How To Do Barbell Glute Bridges
What Is A Barbell Glute Bridge
The barbell glute bridge is a variation of the glute bridge that uses a barbell to increase the weight that the glutes are exposed to, helping to build strength, power, and size of the glutes. The hamstrings, erector spinae, quads, and core are also worked in a barbell glute bridge.
Performing barbell glute bridges regularly can help to improve hip and pelvis stability, reducing back and knee pain and improving posture. It can also lead to improvements in squats and deadlifts due to strengthening the hip extension movement.

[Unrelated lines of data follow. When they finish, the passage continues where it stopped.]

(** * TaskSync remote session bridge ([remoteUiServer.ts])

    A shallow embedding of the [RemoteUiServer] class: the port allocator,
    the PIN generator, the session registry kept in VS Code's [globalState],
    the Socket.IO connection handlers and the relay, followed by the
    properties of the bridge that the specification states.

    Conventions.
    - JavaScript numbers that hold ports and timestamps are integers here
      ([Z]); strings are [string].
    - The JavaScript [Set] of authenticated socket ids is a list in insertion
      order (the order in which [broadcast] iterates).
    - A method that can throw returns a [Completion]; a handler returns the
      new world together with the effects it performed, in order.
    - The arithmetic of the PIN generator is binary64 arithmetic, each
      operation rounded to nearest, ties to even.
    - What the class reads from its environment ([Math.random], [Date.now],
      whether a port can be bound, the workspace folders) is passed in
      explicitly. *)

From Stdlib Require Import ZArith String Ascii List Lia DecimalString.
From stdpp Require Import base decidable list strings.

Open Scope Z_scope.
Open Scope string_scope.

(** ** JavaScript completions *)

Inductive Completion (A : Type) : Type :=
| Normal (a : A)
| Throw (err : string).
Arguments Normal {A} a.
Arguments Throw {A} err.

(** Calling a method on a field typed [T | null]: a [TypeError] when the
    receiver is [null]. *)
Definition invoke {A B : Type} (receiver : option A) (method : A -> B) : Completion B :=
  match receiver with
  | Some a => Normal (method a)
  | None => Throw "TypeError: Cannot read properties of null"
  end.

Definition bindC {A B : Type} (c : Completion A) (k : A -> Completion B) : Completion B :=
  match c with
  | Normal a => k a
  | Throw e => Throw e
  end.

(** ** JSON payloads *)

#[local] Unset Elimination Schemes.
Inductive Json : Type :=
| JNull
| JBool (b : bool)
| JNum (n : Z)
| JStr (s : string)
| JArr (items : list Json)
| JObj (members : list (string * Json)).
#[local] Set Elimination Schemes.

Fixpoint member (key : string) (members : list (string * Json)) : option Json :=
  match members with
  | [] => None
  | (k, v) :: rest => if String.eqb k key then Some v else member key rest
  end.

Definition property (key : string) (j : Json) : option Json :=
  match j with
  | JObj members => member key members
  | _ => None
  end.

(** ** Session registry records *)

Record SessionInfo : Type := {
  id : string;
  workspaceName : string;
  port : Z;
  startTime : Z;
  pin : string
}.

(** [res.json] serialises a record with its own properties, in the order the
    object literal of [_registerSession] lists them. *)
Definition toJSON (s : SessionInfo) : Json :=
  JObj [ ("id", JStr (id s));
         ("workspaceName", JStr (workspaceName s));
         ("port", JNum (port s));
         ("startTime", JNum (startTime s));
         ("pin", JStr (pin s)) ].

(** The entry ['tasksync.remoteSessions'] of [context.globalState]; [None]
    while the key has never been written. *)
Definition GlobalState : Type := option (list SessionInfo).

(** [globalState.get<SessionInfo[]>('tasksync.remoteSessions', [])] *)
Definition globalState_get (gs : GlobalState) : list SessionInfo :=
  match gs with
  | Some sessions => sessions
  | None => []
  end.

(** [globalState.update('tasksync.remoteSessions', v)] *)
Definition globalState_update (v : list SessionInfo) (gs : GlobalState) : GlobalState :=
  Some v.

Definition _getAllSessions (gs : GlobalState) : list SessionInfo :=
  globalState_get gs.

(** No two records of the list carry the same port. *)
Definition unique_ports (sessions : list SessionInfo) : Prop :=
  NoDup (port <$> sessions).

(** ** Port allocator *)

Definition maxAttempts : nat := 100.

(** The [for] loop of [_findAvailablePort], [attempts] iterations left.
    [_checkPort p = true] when the probe server reaches ['listening'] on [p]
    (the promise resolves), [false] when it emits ['error'] (it rejects). *)
Fixpoint findAvailablePort_loop (_checkPort : Z -> bool) (attempts : nat) (port : Z)
  : Completion Z :=
  match attempts with
  | O => Throw "Could not find available port after 100 attempts"
  | S attempts' =>
      if _checkPort port then Normal port
      else findAvailablePort_loop _checkPort attempts' (port + 1)
  end.

Definition _findAvailablePort (_checkPort : Z -> bool) (startPort : Z) : Completion Z :=
  findAvailablePort_loop _checkPort maxAttempts startPort.

(** ** PIN generator *)

(** [Math.random()] returns a double in [0, 1): a draw is the dyadic
    rational [k / 2^53] with [0 <= k < 2^53], which is a double. *)
Definition random_resolution : Z := 2 ^ 53.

Barbell glute bridges are similar to barbell hip thrusts but are performed with the upper back on the floor rather than an elevated surface. This reduces the range of motion, meaning less muscle fibres are worked, however, it isolates the glutes to a greater extent than hip thrusts. There is also less opportunity to overextend the spine in the glute bridge, making it more suitable for those with back pain or who struggle to maintain a neutral spine in hip thrusts.
Commonly Asked Questions On Barbell Glute Bridges
To set up a barbell glute bridge, load the barbell to the desired weight using bumper plates. Sit down on the floor with your legs laid flat out in front of you and roll the barbell over your legs until it rests above the hip crease. You can then bend your legs and place your feet flat on the floor ready to perform the glute bridges.
You can use your hands to stabilise the barbell and keep it from slipping when performing barbell glute bridges.
Barbell glute bridges primarily work the glute muscles, however the hamstrings, erector spinae, quads, and core are also worked.
Barbell Glute Bridge Tips
Having the correct foot placement is important for targeting the glutes in barbell glute bridges. As the weight gets heavier, you may find your feet start to slide forward. Start with your feet pulled in close to your glutes and focus on pushing through the heels to drive the hips up. This will activate the glutes and keep your feet stable at the same time. You can also reset your foot position between reps if needed.
How To Do A Barbell Glute Bridge
Load a barbell to the desired weight using bumper plates, then sit in front of the barbell with your legs extended straight out and roll the barbell until it is centred above your hips.
Lie your upper body back and bring your feet flat on the floor around hip width apart, close to your glutes, knees bent and facing the ceiling.
Firmly grip the barbell with a pronated (overhand) grip just outside hip width apart.
Tuck your pelvis in towards the chest to create a neutral spine, squeeze the glutes, and then drive through the heels to push your hips up towards the ceiling until your shoulders, hips, and knees make a straight line. Use your hands to prevent the bar from rolling down your body.
Pause at the top before slowly lowering back to the ground.
If you’re not sure if any of the above exercises are suitable for you, please consult your doctor before you start it. Need guidance on how to perform the exercise? Ask a personal trainer at your gym.